3) not get married to him, which is extreme because he can’t see what MIL has done and its beginning to get the better of me. We`cant afford to rent, so I have to live with her for at least 2 years.

I am so confused.

 

4 Responses to “My pre-wedding nightmare”

Betty Lou said on 08/28/08 @ 7:53am

OMG, your last sentence floored me. I would call off the wedding for now. Plan a very long engagement, at least until you can afford your own home. It’s not worth it. This should be the happiest time of your life, and you sound miserable. You will live in hell if you move into her home. This is no way to begin your life together. Everyone will be disappointed but will get over it in time. It’s your life and your wedding!!!!!

caregiver03 said on 08/28/08 @ 8:00am

GO FOR #3. Not because your parents say so, but because you KNOW in your heart he doesn’t love you near enough. If he did, it would be his and your wedding and all the choices would be yours because it’s your wedding. It’s not because you didn’t get “your way”. It’s because your fiance doesn’t support you now and he never will. You will always be #2 on his list and she will always “pull his strings”. He’s not man enough to be getting married. Believe me, the world won’t end if you break it off. Get the wedding off your mind and do what’s best for you. You cannot possibly survive two years with that evil woman. And too, if you can’t afford your own place to live, then neither of you are ready. Life is hard. You MUST start out on your own. You can’t even control your own wedding and if you live with her, it won’t work anyway. My friend, you need to be ready to establish your own life. If you can’t afford it, then WAIT. And call the wedding off. You don’t owe her or his family any explainations, either. You have your reasons and it’s between you and him. If he has to “share” with his MAMA, then you don’t need him. There is no other way. She has already ruined everything and your fiance let her and he put her feelings above yours. That is wrong. My mother in law threw my husbands clothes outside the day we married. He didn’t know till after we were married. They didn’t come and didn’t tell his brothers. It was not a happy day for him and our honeymoon was ruined because of her. And it didn’t end there. We always had to go to her house. He never made a decision based on what I wanted. He always went to his parents. Girl, run away as fast as you can. You can do better. Your fiance and his mother are too shallow. good luck.

Ann Stearns said on 08/30/08 @ 3:56am

Do #2 if your fiancee supports it, and if he doesn’t, then you have to go with #2 - caregiver03 is right, and if you need to prove it to yourself, then #2 is the place to start. DO NOT give in to this woman. I suspect I know the origins of your background - I married into a culture different from mine & MIL had similar expectations at our wedding. My parents hate her to this day for being such a deviant, and I still can’t feel love towards her for trying to be so controlling, but thankfully my husband doesn’t let her get away with much anymore.

Be strong - this is an incredibly trying situation to go through & I feel your angst!

JoyceSchanter said on 10/28/08 @ 9:48pm

Please call off the wedding.
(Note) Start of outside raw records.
(* ===== verification/Loader.v ===== *)
(** * Modules, symbols and relocations

    [loader/elf/TlsBlock.cpp], [loader/modules/Module.cpp],
    [loader/modules/ModuleRegistry.cpp], [loader/symbols/SymbolResolver.cpp] and
    [loader/symbols/RelocationProcessor.cpp].  Symbol and relocation tables are
    read from memory through raw pointers, so every reader may fault ([None]);
    relocations are applied in order to the same memory. *)
From S2P Require Import Prelude Memory Elf.

(** ** [TlsBlock] *)
Module TlsBlock.

Definition kPageSize : Z := 0x1000.
Definition kTcbSize : Z := 64.

Record t := mkTls {
  m_configured : bool; m_memsz : Z; m_align : Z; m_blockSize : Z; m_bytes : bytes
}.
Definition reset : t := mkTls false 0 1 0 [].

(** [tmpl] is the bytes readable at the template pointer, [None] for a null
    pointer.  The copy of [filesz] bytes into a buffer of [memsz] overruns it
    when [filesz] is larger: that outcome, and reading past the template, is
    [None]. *)
Definition configure (tmpl : option bytes) (filesz memsz align0 : Z) : option t :=
  if memsz =? 0 then Some (mkTls true 0 1 0 [])
  else
    let align := if align0 =? 0 then 1 else align0 in
    let zeros := replicate (Z.to_nat memsz) 0 in
    let finish bs :=
      let tailAligned := align_up memsz align in
      mkTls true memsz align (align_up (u64 (tailAligned + kTcbSize)) kPageSize) bs in
    if filesz <=? 0 then Some (finish zeros)
    else
      match tmpl with
      | None => Some (mkTls false memsz align 0 zeros)
      | Some src =>
          if memsz <? filesz then None
          else
            bs ← slice src 0 (Z.to_nat filesz);
            Some (finish (bs ++ drop (Z.to_nat filesz) zeros))
      end.

(** The image of a new thread's block: the template placed to end at the TCB,
    whose first word points at itself; [host] is the block's address. *)
Definition thread_image (t : t) (host : Z) : bytes * Z :=
  let tailAligned := align_up (m_memsz t) (m_align t) in
  let tcb := host + tailAligned in
  (replicate (Z.to_nat (tailAligned - m_memsz t)) 0 ++ m_bytes t ++ le_encode 8 tcb ++
   replicate (Z.to_nat (m_blockSize t - tailAligned - 8)) 0, tcb).

End TlsBlock.

(** ** [Module] *)
Record LoadedSegment := mkLoaded { ls_vaddr : Z; ls_filesz : Z; ls_memsz : Z; ls_prot : Z }.

Record Module_ := mkModule {
  m_name : bytes;
  m_image : option ElfImage;
  m_segments : list LoadedSegment;
  m_dynamics : list Elf64_Dyn;
  m_preferredBase : Z;
  m_actualBase : Z;
  m_delta : Z;
  m_entry : Z;
  m_tls : TlsBlock.t;
  m_dynsym : Z;
  m_dynstr : Z;
  m_dynsymCount : Z
}.

Definition new_module : Module_ := mkModule [] None [] [] 0 0 0 0 TlsBlock.reset 0 0 0.

Definition setup (name : bytes) (image : ElfImage) (preferred actual : Z) (m : Module_) : Module_ :=
  mkModule name (Some image) (m_segments m) (m_dynamics m) preferred actual (u64 (actual - preferred))
    (m_entry m) (m_tls m) (m_dynsym m) (m_dynstr m) (m_dynsymCount m).

Definition appendSegment (s : LoadedSegment) (m : Module_) : Module_ :=
  mkModule (m_name m) (m_image m) (m_segments m ++ [s]) (m_dynamics m) (m_preferredBase m)
    (m_actualBase m) (m_delta m) (m_entry m) (m_tls m) (m_dynsym m) (m_dynstr m) (m_dynsymCount m).

Definition set_symtab (sym str count : Z) (m : Module_) : Module_ :=
  mkModule (m_name m) (m_image m) (m_segments m) (m_dynamics m) (m_preferredBase m)
    (m_actualBase m) (m_delta m) (m_entry m) (m_tls m) sym str count.
Lemma update_byte_holds c blocks rest b :
  holds c blocks rest ->
  exists blocks' rest', holds (update_byte c b) blocks' rest' /\
    concat blocks' ++ rest' = concat blocks ++ rest ++ [b].
Proof.
  intros [Hb Hr Hd Hp Hl Hbits Hst]. unfold update_byte. cbn [data datalen bitlen state]. rewrite Hl.
  assert (take (length rest + 1) (<[length rest := b]> (data c)) = rest ++ [b]) as Ht
    by (rewrite take_insert_next by lia; by rewrite Hp).
  destruct (_ =? 64)%nat eqn:E.
  - apply Nat.eqb_eq in E. rewrite E, firstn_all2 in Ht by (rewrite length_insert; lia).
    exists (blocks ++ [rest ++ [b]]), []. split.
    + constructor; cbn [data datalen bitlen state sha256Transform].
      * apply Forall_app. split; [done|]. apply Forall_singleton. rewrite length_app. done.
      * simpl. lia.
      * by rewrite length_insert.
      * done.
      * done.
      * rewrite Hbits, length_app. simpl length. unfold wrap. rewrite Zplus_mod_idemp_l. f_equal. lia.
      * rewrite foldl_app, Hst, Ht. done.
    + rewrite concat_app. simpl. by rewrite !app_nil_r.
  - apply Nat.eqb_neq in E. exists blocks, (rest ++ [b]). split; [|done].
    constructor; cbn [data datalen bitlen state]; rewrite ?length_app, ?length_insert; simpl length; try done; lia.
Qed.

Lemma sha256Update_holds junk msg :
  length junk = 64%nat ->
  exists blocks rest, holds (sha256Update (init_ctx junk) msg) blocks rest /\ msg = concat blocks ++ rest.
Proof.
  intros Hj. unfold sha256Update. induction msg as [|b msg (blocks & rest & H & E)] using rev_ind.
  - exists [], []. split; [|done]. constructor; simpl; try done; lia.
  - rewrite foldl_snoc. destruct (update_byte_holds _ _ _ b H) as (bs' & r' & H' & E').
    exists bs', r'. split; [done|]. rewrite E', E. by rewrite <- app_assoc.
Qed.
This is only the beginning of your problems.Your MIL is controlling and will try to run your life….run don’t walk away from this mess and let you fiancee know it is because of his mother. Mine started at the wedding too - The first incident I let slide by - by the second time she tried to interfere with MY wedding plans - I was firm and said No. My Hubby knew if he did not back me I was calling everything off. And I would have. It has been pure hell dealing with his family….I have not spoken to my MIL in 18 months- and do not plan to ever again. So, Girlfriend, GET OUT OF THERE now! Spare yourself the pain of dealing with a manliputive, controoling MIl.